Timo Joensuu
Docrates Cancer Center, Finland
Title: Multimodality approach in the treatment of metastatic prostate cancer
Biography
Biography: Timo Joensuu
Abstract
Androgen deprivation has been the only treatment recommended by guidelines for metastatic prostate cancer. The radiotherapy and radiopharmaceuticals like Samarium are used mainly as pain killers. Hormonal therapies are well established but the problem is that castration resistant disease eventually emerges and then our patients are expected to survive about two years.
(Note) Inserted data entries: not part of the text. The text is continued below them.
(** How many commands of [p] are served in that run. *)
Fixpoint commands_served {A : Type} (clk : nat -> Z) (p : prog A) (w : world) : nat :=
  match p with
  | Ret _ => O
  | Call c k =>
      let '(r, w') := exec (clk O) c w in
      S (commands_served (fun i => clk (S i)) (k r) w')
  end.

(** ** The OTP helpers of [cmd/api] *)

(** Go's [error]: [None] is [nil], otherwise the message. *)
Abbreviation go_error := (option string).

Definition otpRateLimitMax : Z := 3.
Definition otpRateLimitWindow : Z := 10 * GoTime.Minute.

Definition allowOTPRequest (phone : string) : prog (bool * go_error) :=
  let key := "rl:otp:" +:+ phone in
  let winSec := otpRateLimitWindow / GoTime.Second in
  Call (ScriptRun key winSec) (fun res =>
    match res with
    | inl err => Ret (false, Some (Redis.error_message err))
    | inr arr =>
        if negb (length arr =? 2)%nat
        then Ret (false, Some "unexpected rate-limit result")
        else
          let count := nth 0 arr 0 in
          let allowed := count <=? otpRateLimitMax in
          Ret (allowed, None)
    end).

Definition storeOTPInRedis (phoneNumber otp : string) : prog go_error :=
  Call (HSet phoneNumber "otp" otp) (fun r =>
    match r with
    | inl err =>
        Ret (Some ("failed to store user data in Redis: " +:+ Redis.error_message err))
    | inr _ =>
        Call (Expire phoneNumber (2 * GoTime.Minute)) (fun r =>
          match r with
          | inl err =>
              Ret (Some ("failed to set expiration for Redis key: "
                         +:+ Redis.error_message err))
          | inr _ => Ret None
          end)
    end).

(** A Go map read: a missing key gives the zero value. *)
Definition map_index (data : gmap string string) (k : string) : string :=
  default EmptyString (data !! k).

Definition verifyOTPInRedis (phoneNumber otp : string) : prog go_error :=
  Call (HGetAll phoneNumber) (fun r =>
    match r with
    | inl _ => Ret (Some "invalid or expired OTP")
    | inr data =>
        if negb (String.eqb (map_index data "otp") otp)
        then Ret (Some "invalid OTP")
        else Ret None
    end).

Definition is_digit (c : ascii) : bool :=
  (48 <=? nat_of_ascii c)%nat && (nat_of_ascii c <=? 57)%nat.

Definition zeros (n : nat) : string := string_of_list_ascii (repeat "0"%char n).

(** [fmt.Sprintf("%04d", n)]: decimal, zero-padded to width 4, sign first. *)
Definition Sprintf_04d (n : Z) : string :=
  let digits := NilZero.string_of_uint (N.to_uint (Z.abs_N n)) in
  let sign := if n <? 0 then "-" else EmptyString in
  sign +:+ zeros (4 - String.length sign - String.length digits) +:+ digits.

(** [generateOTP]: [otp] is what [rand.Read] put into the two-byte buffer. *)
Definition generateOTP (otp : Byte.byte * Byte.byte) : string :=
  Sprintf_04d (Z.rem (Z.of_N (Byte.to_N (fst otp))) 10000).

(** ** [strconv] and [strings] *)

(** [strconv.FormatInt(i, 10)] *)
Definition FormatInt (i : Z) : string := NilZero.string_of_int (Z.to_int i).

(** [strconv.ParseInt(s, 10, 64)]: an optional sign, then decimal digits;
    [None] for a syntax or range error. *)
Definition ParseInt (s : string) : option Z :=
  match s with
  | EmptyString => None
  | String a s' =>
      let '(neg, digits) :=
        if Ascii.eqb a "+" then (false, s')
        else if Ascii.eqb a "-" then (true, s')
        else (false, s) in
      match NilZero.uint_of_string digits with
      | None => None
      | Some d =>
          let un := Z.of_N (N.of_uint d) in
          if neg
          then (if un >? - int64_min then None else Some (- un))
          else (if un >=? - int64_min then None else Some un)
      end
  end.

(** The text before the first space, and the text after it. *)
Fixpoint cut_space (s : string) : option (string * string) :=
  match s with
  | EmptyString => None
  | String c s' =>
      if Ascii.eqb c " " then Some (EmptyString, s')
      else match cut_space s' with
           | Some (a, b) => Some (String c a, b)
           | None => None
           end
  end.

(** [strings.SplitN(s, " ", 2)] *)
Definition SplitN_space_2 (s : string) : list string :=
  match cut_space s with
  | Some (a, b) => [a; b]
  | None => [s]
  end.

(** ** [internal/data]: the user model *)

Module data.

(** A pointer to a [User]: nil, the package-level [AnonymousUser], or a
    record a query has just allocated. *)
Inductive user_ptr : Type :=
| Nil
| AnonymousUser
| Ptr (u : Postgres.User).

(** The pointer a model method returns next to its error. *)
Definition ptr (user : option Postgres.User) : user_ptr :=
  match user with
  | Some u => Ptr u
  | None => Nil
  end.

Definition IsAnonymous (m : user_ptr) : bool :=
  match m with
  | AnonymousUser => true
  | _ => false
  end.

Definition ErrRecordNotFound : string := "record not found".

(** [UserModel.Insert]: fills in [ID] and [CreatedAt] of [user]. *)
Definition Insert (user : Postgres.User) : prog (Postgres.User * go_error) :=
  Call (QueryInsert (Postgres.PhoneNumber user)) (fun r =>
    match r with
    | inl err => Ret (user, Some (Postgres.error_message err))
    | inr (id, created_at) =>
        Ret (Postgres.mkUser id created_at (Postgres.PhoneNumber user), None)
    end).

Definition GetByPhoneNumber (PhoneNumber : string)
  : prog (option Postgres.User * go_error) :=
  Call (QueryByPhoneNumber PhoneNumber) (fun r =>
    match r with
    | inl err => Ret (None, Some (Postgres.error_message err))
    | inr user => Ret (Some user, None)
    end).

Definition GetByID (id : Z) : prog (option Postgres.User * go_error) :=
  Call (QueryByID id) (fun r =>
    match r with
    | inl Postgres.ErrNoRows => Ret (None, Some ErrRecordNotFound)
    | inl err => Ret (None, Some (Postgres.error_message err))
    | inr user => Ret (Some user, None)
    end).

End data.

Definition createUserIfNotExists (phoneNumber : string)
  : prog (option Postgres.User * go_error) :=
  '(user, err) ← data.GetByPhoneNumber phoneNumber;
  match err, user with
  | None, Some u => Ret (Some u, None)
  | _, _ =>
      let newUser := Postgres.mkUser 0 0 phoneNumber in
      '(newUser, err) ← data.Insert newUser;
      match err with
      | Some e => Ret (None, Some ("failed to create a user: " +:+ e))
      | None => Ret (Some newUser, None)
      end
  end.

(** ** [golang-jwt/jwt/v5], as far as the service uses it

    A token is kept in decoded form: signing method, claims, tag.  The
    compact serialisation and the HMAC are parameters of the section
    below. *)

Module jwt.

Inductive SigningMethod : Type :=
| HS256
| HS384
| HS512
| OtherMethod (alg : string).

(** The type assertion of [t.Method] to [SigningMethodHMAC]. *)
Definition is_SigningMethodHMAC (m : SigningMethod) : bool :=
  match m with
  | OtherMethod _ => false
  | _ => true
  end.

(** The claims the service sets or the validator reads; a
    [NumericDate] is an instant, [None] when the claim is absent. *)
Record RegisteredClaims : Type := mkClaims {
  Subject : string;
  ExpiresAt : option Z;
  NotBefore : option Z;
  IssuedAt : option Z
}.

Record Token : Type := mkToken {
  Method : SigningMethod;
  Claims : RegisteredClaims;
  Signature : string
}.

Definition TimePrecision : Z := GoTime.Second.

Definition NewNumericDate (t : Z) : Z := GoTime.Truncate t TimePrecision.

(** [Validator.Validate] with the default options: [exp] and [nbf] are
    checked when present, without leeway; [iat] is not checked. *)
Definition Validate (now : Z) (c : RegisteredClaims) : go_error :=
  if match ExpiresAt c with Some exp => negb (now <? exp) | None => false end
  then Some "token is expired"
  else if match NotBefore c with Some nbf => now <? nbf | None => false end
  then Some "token is not valid yet"
  else None.

End jwt.

(** ** HTTP plumbing of [cmd/api/helper.go] *)

Inductive json : Type :=
| JString (s : string)
| JBool (b : bool)
| JUser (u : Postgres.User).

Abbreviation envelope := (list (string * json)).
Our personalized clinical practice has been to combine different treatment modalities in primarily metastatic prostate cancer in order to decrease the number of cancer cells as low as possible. Diagnostic procedures we start with ermp MRI of the prostate which will be done in most cases already before biopsies, followed by NaF-PET-CT and/or choline-/PSMA-PET-CT. First goal is to get PSA down (<1). All men receive mamillar irradiation with 12Gy, 6/9 Me-V. We combine LHRH analogs or Degarelix with bicalutamide plus zoledronic acid or denosumab and if it appears that we do not reach our first target we combine Docetaxel and most recently we have included also abiraterone/enzalutamide to the systemic therapy per need. Immediately, when our goal has been achieved we start radical VMAT radiotherapy of the prostate. We fuse all of our primary scanning with dose planning-CT and try to irradiate also bone metastases including also the lymph nodes to the target volumes. In addition some patients have received samarium intensified by mitoxantrone. The good feasibility of this multimodality approach and follow up-results will be presented.